Webb Telescope Discovers Hidden Atmosphere on Molten Super-Earth TOI-561 b Despite Extreme Heat

Astronomers using NASA's James Webb Space Telescope have discovered the most direct evidence yet that a rocky planet orbiting a distant star has an atmosphere. The ultra-hot super-Earth TOI-561 b rushes around its star in fewer than 11 hours, all the while maintaining a substantial gaseous envelope over a global magma ocean. They reveal that while the extreme radiation of its nearby star would be expected to strip any atmosphere from the planet, observations show it is less dense than anticipated, a clue that stable reservoirs of gaseous volcanic materials exist atop its molten surface, erupting and then recondensing onto the planet in a new form.

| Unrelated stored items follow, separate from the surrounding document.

(** * Asset registry chaincode (lib/assetTransfer.js): model and properties

    The contract is a class of transaction handlers over the world state
    that the ledger runtime injects as [ctx.stub].  This development embeds
    the handlers as state-passing functions over that stub, together with
    the JSON machinery they call, and proves the properties the
    specification states about them.

    Conventions of the embedding.
    - Text (JavaScript strings and the bytes of a Buffer) is a [string]: the
      sequence of its UTF-8 bytes.  [Buffer.from(s)] followed by
      [toString()] is the identity on such text.  Strings are compared
      byte by byte.
    - A JSON number is a decimal, kept as it is: the integer [n] is
      [JNum n], and a number with decimals is [JDec m k], the number
      [m / 10^k].  JavaScript keeps the nearest double instead; the two
      agree on the values that [exact] accepts (integers up to 2^53 in
      magnitude, numbers of at most 15 significant digits), and the
      properties that depend on it are stated for those.
    - A JavaScript object is the list of its properties in enumeration
      order: array-index keys first, in ascending numeric order, then the
      other keys in creation order.
    - The world state is a finite map from keys to values.
    - An [async] handler is a function from the stub to its result, returned
      or thrown, and the stub it leaves; [await] sequences such functions,
      and what was written before an exception stays written. *)

From Stdlib Require Import ZArith Ascii String Decimal DecimalPos DecimalN.
From stdpp Require Import gmap strings list sorting.

Set Warnings "-clear-no-such-hyp".

Local Open Scope string_scope.
Local Open Scope Z_scope.

(** ** JSON values *)

Unset Elimination Schemes.
Inductive json : Type :=
| JNull
| JBool (b : bool)
| JNum (n : Z)
| JDec (m : Z) (k : nat)
| JStr (s : string)
| JArr (items : list json)
| JObj (props : list (string * json)).
Set Elimination Schemes.

(** Structural induction that also gives the hypothesis for the values
    nested in arrays and objects. *)
Definition json_induction (P : json -> Prop)
  (Hnull : P JNull) (Hbool : forall b, P (JBool b))
  (Hnum : forall n, P (JNum n)) (Hdec : forall m k, P (JDec m k))
  (Hstr : forall s, P (JStr s))
  (Harr : forall items, Forall P items -> P (JArr items))
  (Hobj : forall props, Forall (fun kv => P kv.2) props -> P (JObj props)) :
  forall v, P v :=
  fix go (v : json) : P v :=
    match v with
    | JNull => Hnull
    | JBool b => Hbool b
    | JNum n => Hnum n
    | JDec m k => Hdec m k
    | JStr s => Hstr s
    | JArr items =>
        Harr items
          ((fix all (l : list json) : Forall P l :=
              match l with
              | [] => @List.Forall_nil _ P
              | x :: l' => @List.Forall_cons _ P x l' (go x) (all l')
              end) items)
    | JObj props =>
        Hobj props
          ((fix all (l : list (string * json)) : Forall (fun kv => P kv.2) l :=
              match l with
              | [] => @List.Forall_nil _ _
              | kv :: l' => @List.Forall_cons _ (fun kv => P kv.2) kv l' (go kv.2) (all l')
              end) props)
    end.
(** ** Values *)

Inductive num : Type :=
  | NaN : num
  | Int : Z -> num.

#[warnings="-register-all"]
Inductive value : Type :=
  | VUndefined : value
  | VNull : value
  | VBool : bool -> value
  | VNum : num -> value
  | VStr : string -> value
  | VArr : list value -> value
  | VObj : gmap string value -> value.

Definition VInt (z : Z) : value := VNum (Int z).

(** [typeof v] *)
Definition typeof (v : value) : string :=
  match v with
  | VUndefined => "undefined"
  | VNull => "object"
  | VBool _ => "boolean"
  | VNum _ => "number"
  | VStr _ => "string"
  | VArr _ => "object"
  | VObj _ => "object"
  end.

(** ToBoolean: what [if (v)], [!v], [a && b] and [a || b] test. *)
Definition truthy (v : value) : bool :=
  match v with
  | VUndefined | VNull => false
  | VBool b => b
  | VNum NaN => false
  | VNum (Int z) => negb (Z.eqb z 0)
  | VStr s => negb (String.eqb s "")
  | VArr _ | VObj _ => true
  end.

(** [a || b] on values *)
Definition js_or (a b : value) : value := if truthy a then a else b.

(** Relational operators on numbers: every comparison with NaN is false. *)
Definition num_lt (a b : num) : bool :=
  match a, b with
  | Int x, Int y => Z.ltb x y
  | _, _ => false
  end.

Definition num_ge (a b : num) : bool :=
  match a, b with
  | Int x, Int y => Z.leb y x
  | _, _ => false
  end.

(** ** Completions

    A call either returns, or throws a value, or lies outside what the
    development covers (the recursion budget of the model ran out, or the
    call took a path through the language that is not represented). *)

Inductive stuck : Type :=
  | OutOfFuel : stuck
  | OutsideModel : stuck.

Inductive completion (A : Type) : Type :=
  | Normal : A -> completion A
  | Throw : value -> completion A
  | Stuck : stuck -> completion A.

Arguments Normal {A} _.
Arguments Throw {A} _.
Arguments Stuck {A} _.

Definition TypeError (msg : string) : value :=
  VObj {[ "message" := VStr msg ]}.

Definition cbind {A B} (c : completion A) (k : A -> completion B) : completion B :=
  match c with
  | Normal a => k a
  | Throw e => Throw e
  | Stuck s => Stuck s
  end.

(** ** Property access *)

Definition digit_of (c : ascii) : option nat :=
  let n := nat_of_ascii c in
  if (Nat.leb 48 n && Nat.leb n 57)%bool then Some (n - 48)%nat else None.

Fixpoint digits_value (acc : nat) (s : string) : option nat :=
  match s with
  | EmptyString => Some acc
  | String c s' =>
      match digit_of c with
      | Some d => digits_value (10 * acc + d)%nat s'
      | None => None
      end
  end.

(** A canonical array index: decimal digits, no leading zero unless the
    string is "0". *)
Definition parse_index (k : string) : option nat :=
  match k with
  | EmptyString => None
  | String "0" EmptyString => Some 0%nat
  | String "0" _ => None
  | _ => digits_value 0 k
  end.

Definition char_at (s : string) (i : nat) : value :=
  match String.get i s with
  | Some c => VStr (String c EmptyString)
  | None => VUndefined
  end.

(** [v[k]] and [v.k].  Reading a property of [null] or [undefined] throws a
    TypeError; every other value can be read from. *)
Definition get_prop (v : value) (k : string) : completion value :=
  match v with
  | VUndefined | VNull =>
      Throw (TypeError ("Cannot read property '" +:+ k +:+ "' of " +:+
                        (if v is VNull then "null" else "undefined")))
  | VBool _ | VNum _ => Normal VUndefined
  | VStr s =>
      if String.eqb k "length" then Normal (VInt (Z.of_nat (String.length s)))
      else Normal (match parse_index k with
                   | Some i => char_at s i
                   | None => VUndefined
                   end)
  | VArr xs =>
      if String.eqb k "length" then Normal (VInt (Z.of_nat (length xs)))
      else Normal (match parse_index k with
                   | Some i => default VUndefined (xs !! i)
                   | None => VUndefined
                   end)
  | VObj m => Normal (default VUndefined (m !! k))
  end.

(** ** Conversions of the language runtime

    Three conversions are fixed by the language but not by this repository:
    parsing a date string, reading a string as a number, and turning an
    array or an object into a primitive (which runs [toString]/[join] and
    can throw).  They are taken as an interface. *)

Class Runtime : Type := {
  (** [Date.parse]: the time value in milliseconds, NaN when unparsable *)
  Date_parse : string -> num;
  (** ToNumber on strings *)
  StringToNumber : string -> num;
  (** ToPrimitive on arrays and objects, which yields a string or throws *)
  ObjectToString : value -> completion string
}.

Definition bool_to_Z (b : bool) : Z := if b then 1 else 0.

(** TimeClip: time values beyond 8.64e15 ms are invalid dates. *)
Definition time_clip (n : num) : num :=
  match n with
  | NaN => NaN
  | Int t => if Z.leb (Z.abs t) 8640000000000000 then Int t else NaN
  end.

Definition num_succ (n : num) : num :=
  match n with
  | NaN => NaN
  | Int z => Int (z + 1)
  end.

Definition num_pred (n : num) : num :=
  match n with
  | NaN => NaN
  | Int z => Int (z - 1)
  end.

(** ToString on numbers, which gives a property key from an index *)
Definition num_to_string (n : num) : string :=
  match n with
  | NaN => "NaN"
  | Int z => pretty z
  end.

Section Conversions.
Context `{RT : Runtime}.

(** ToNumber *)
Definition to_number (v : value) : completion num :=
  match v with
  | VUndefined => Normal NaN
  | VNull => Normal (Int 0)
  | VBool b => Normal (Int (bool_to_Z b))
  | VNum n => Normal n
  | VStr s => Normal (StringToNumber s)
  | VArr _ | VObj _ => cbind (ObjectToString v) (fun s => Normal (StringToNumber s))
  end.

(** [new Date(v)], as the time value of the date object built: a string is
    parsed, anything else is converted to a number and clipped. *)
Definition new_Date (v : value) : completion num :=
  match v with
  | VStr s => Normal (Date_parse s)
  | VArr _ | VObj _ => cbind (ObjectToString v) (fun s => Normal (Date_parse s))
  | _ => cbind (to_number v) (fun n => Normal (time_clip n))
  end.
End Conversions.

(** [String.prototype.trim], on the ASCII white space and line terminators *)
Definition is_ws (c : ascii) : bool :=
  let n := nat_of_ascii c in
  (Nat.eqb n 9 || Nat.eqb n 10 || Nat.eqb n 11 || Nat.eqb n 12 || Nat.eqb n 13
   || Nat.eqb n 32)%bool.

Fixpoint trim_start (s : string) : string :=
  match s with
  | EmptyString => EmptyString
  | String c s' => if is_ws c then trim_start s' else s
  end.
(** * Voice changer engine (voz.py): capture, segmentation, synthesis, playback

    A shallow embedding of [VoiceChangerEngine] from [src/voz.py].

    - The engine object is the record [Engine]; every method is a function in
      the monad [M] (state passing, Python exceptions as [Raise]).
    - The callbacks given to the constructor ([ui_log], [on_partial],
      [on_final], [on_status]) and the calls into the external services
      (recognizer, synthesizer, audio device layer, file system) are recorded,
      in program order, in the [trace] field.  The callbacks are observers and
      are taken not to raise.
    - What the external services answer is an input of the model: the records
      [device_env], [asr_env] and [tts_env] give, for one call or for one loop
      iteration, which external calls fail, what the recognizer returns and
      what [time.time()] reads.  The theorems quantify over them.
    - Python floats (times, durations) are read as rationals ([Q]).
    - A Python [str] is a [string]; [len] is [String.length]. *)

From Stdlib Require Import List String Ascii Bool ZArith QArith Lia Lqa.
From Stdlib Require Import Qround Decimal DecimalString DecimalNat.
Import ListNotations.
Open Scope string_scope.
Open Scope Z_scope.

Set Implicit Arguments.

(** ** Data *)

(** An audio frame as delivered by the capture callback: a block of samples. *)
Definition frame := list Q.

Inductive exn : Type :=
| RuntimeError (msg : string)   (* raise RuntimeError("...") in the engine *)
| ValueError                    (* time.sleep of a negative duration *)
| DeviceError                   (* sounddevice: open/start/stop/close/play *)
| SynthError                    (* edge-tts / event loop failure *)
| CodecError                    (* pydub: from_file / normalize / export *)
| OSError.                      (* os.remove *)

Inductive log_msg : Type :=
| LogCaptureStarted             (* "[OK] Captura iniciada." *)
| LogCaptureStopped             (* "[OK] Captura detenida." *)
| LogAsrStarted                 (* "[OK] Hilo ASR iniciado." *)
| LogAsrStopped                 (* "[OK] Hilo ASR detenido." *)
| LogTtsStarted                 (* "[OK] Hilo TTS iniciado." *)
| LogTtsStopped                 (* "[OK] Hilo TTS detenido." *)
| LogRetry (n : Z) (e : exn)    (* "[TTS] Reintento {n}: {e}" *)
| LogFfmpegMissing              (* "[ERROR] FFmpeg no esta en PATH. ..." *)
| LogTtsError (e : exn)         (* "[TTS ERROR] {e}" *)
| LogResumeFailed (e : exn).    (* "[AUDIO] No se pudo reanudar captura: {e}" *)

Inductive status_msg : Type :=
| StRecording                   (* "Grabando..." *)
| StMicStopped                  (* "Microfono detenido" *)
| StPlaying                     (* "Reproduciendo voz cambiada..." *)
| StReady.                      (* "Listo. Escuchando..." *)

Inductive worker : Type := AsrWorker | TtsWorker.

(** Calls that leave the engine, in program order. *)
Inductive event : Type :=
| UiLog (m : log_msg)
| OnStatus (m : status_msg)
| OnPartial (t : string)
| OnFinal (t : string)
| RecAccept (f : frame)         (* recognizer.AcceptWaveform *)
| RecResult                     (* recognizer.Result *)
| RecPartialResult              (* recognizer.PartialResult *)
| RecFinalResult                (* recognizer.FinalResult *)
| Synth (text : string) (n : Z) (* attempt n of _edge_to_mp3 *)
| Sleep (d : Q)                 (* time.sleep(d) *)
| Decode                        (* AudioSegment.from_file + normalize *)
| ExportWav
| Play                          (* sd.play(..., blocking=True) *)
| SdStop                        (* sd.stop() *)
| RemoveMp3
| OpenInput                     (* sd.InputStream(...) *)
| StreamStart (id : nat)        (* stream.start() *)
| StreamStop (id : nat)
| StreamClose (id : nat)
| ThreadStart (w : worker).

(** The audio device layer as the engine sees it: the input streams that are
    open, those that are delivering frames, and the next fresh handle. *)
Record Device : Type := mkDevice {
  dev_open : list nat;
  dev_running : list nat;
  dev_next : nat
}.
(** * AIDE RegGenie: the translation QC workflow

    A shallow embedding of the translation tool
    ([src/components/TranslationTool.tsx]) and of the two gateway helpers it
    relies on ([src/services/geminiService.ts]), with the properties the
    specification states about them; then of the JSON requests of the
    gateway, of the translation figures of the dashboard
    ([src/components/CompetencyDashboard.tsx]), of the tracking numbers and
    the multi-select of the regulatory database
    ([src/components/MonitoringReportGenerator.tsx]) and of the activity
    feed ([src/components/AgenticMonitoring.tsx]), with further properties
    read off the code.

    Conventions of the embedding.
    - A JavaScript string is the list of its UTF-16 code units.
    - A JavaScript number that the program only ever uses as a count (lengths,
      indices, sums of the integer MQM weights, clock readings) is a [nat];
      every such value is far below 2^53, where binary64 arithmetic on
      integers is exact.  Where the program computes with fractions
      (quality score, token estimate, price) the number is a binary64
      [float] and the operations are the IEEE ones, as in the source.
    - React state is one record; a handler reads the state of the render it
      was created in and queues updates, so every read below goes to the
      incoming state [s] and the updates are applied to it in program order.
    - The persisted collection (local storage key [aide_translation_metrics])
      is [option (list TranslationLog)]: [None] when the key is absent.  The
      stored text is assumed to be what the program itself wrote
      (well-formed JSON of logs). *)

From Stdlib Require Import ZArith NArith List Bool Lia.
From Stdlib Require Import Strings.String Strings.Ascii Numbers.DecimalString.
From Stdlib Require Import Floats.
From stdpp Require Import base option list.
Import ListNotations.
(** A script with imports of every kind. *)
Definition mixed_fs : gmap string fnode :=
  list_to_map
    [("/", FDir); ("/app", FDir);
     ("/app/main.js",
      FFile "require('fs'); require('@scope/pkg/deep/path'); require('pkg/sub'); require('fs/promises'); require('@scope/pkg/other'); require('')")].

Definition scan_of (fs : gmap string fnode) (e : entry) : outcome scan_state :=
  scan builtins fs (resolve_in fs) "/app" e scan_init.

(** The children.  [npm] leaves a directory [node_modules] in its working
    directory; [npm_exit] is how it ends, and [node] ends with code 0. *)
Definition child (npm_exit : child_exit) (req : spawn_request)
    (fs : gmap string fnode) : child_exit * gmap string fnode :=
  if bool_decide (sp_command req = "npm") then
    (npm_exit,
     match sp_cwd req with
     | Some d => <[Path.resolve "/app" [d; "node_modules"] := FDir]> fs
     | None => fs
     end)
  else (ExitClose (Some 0%Z) None, fs).

(** A machine without the working directory that [-C] names. *)
Definition fresh_fs : gmap string fnode :=
  list_to_map [("/", FDir); ("/app", FDir); ("/tmp", FDir)].

(** A machine in which the working directory, its manifest and its
    [node_modules] are there already. *)
Definition used_fs : gmap string fnode :=
  list_to_map
    [("/", FDir); ("/app", FDir); ("/work", FDir);
     ("/work/package.json", FFile "{ }");
     ("/work/node_modules", FDir);
     ("/app/main.js", FFile "require('left-pad')")].

(** The script of the README, piped on standard input in two chunks. *)
Definition piped : list string := ["require(" +:+ Re.dq +:+ "left"; "-pad" +:+ Re.dq +:+ ")"].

Webb Telescope Reveals Ultra-Hot Super-Earth TOI-561 b Has Thick Atmosphere Despite Lava Surface

According to a report in The Astrophysical Journal Letters, researchers noted that TOI-561 b's radius is about 1.4 times Earth's, and it orbits extremely close to its star, less than one-fortieth the distance between Mercury and the Sun—locking one side permanently in daylight. Dr. Anjali Piette explained winds transfer heat to the nightside, while gases cool the atmosphere; Teske noted low density may result from a smaller iron core.

Webb's NIRSpec found the dayside at 1,800°C, indicating a thick atmosphere; Lichtenberg called it “a wet lava ball” balancing gases with its magma ocean.

Webb Observations Reveal TOI-561 b Defies Expectations, Retaining Atmosphere Despite Extreme Stellar Radiation

The observations come from Webb's General Observers Program 3860, which monitored the planet continuously for 37 hours over nearly four orbits. Scientists have now moved to map temperature differences across the planet and fully describe its atmospheric ingredients.

The find reignites the debate around whether such small planets can retain an atmosphere, under normal conditions, a necessity for life as we know it, under intense radiation.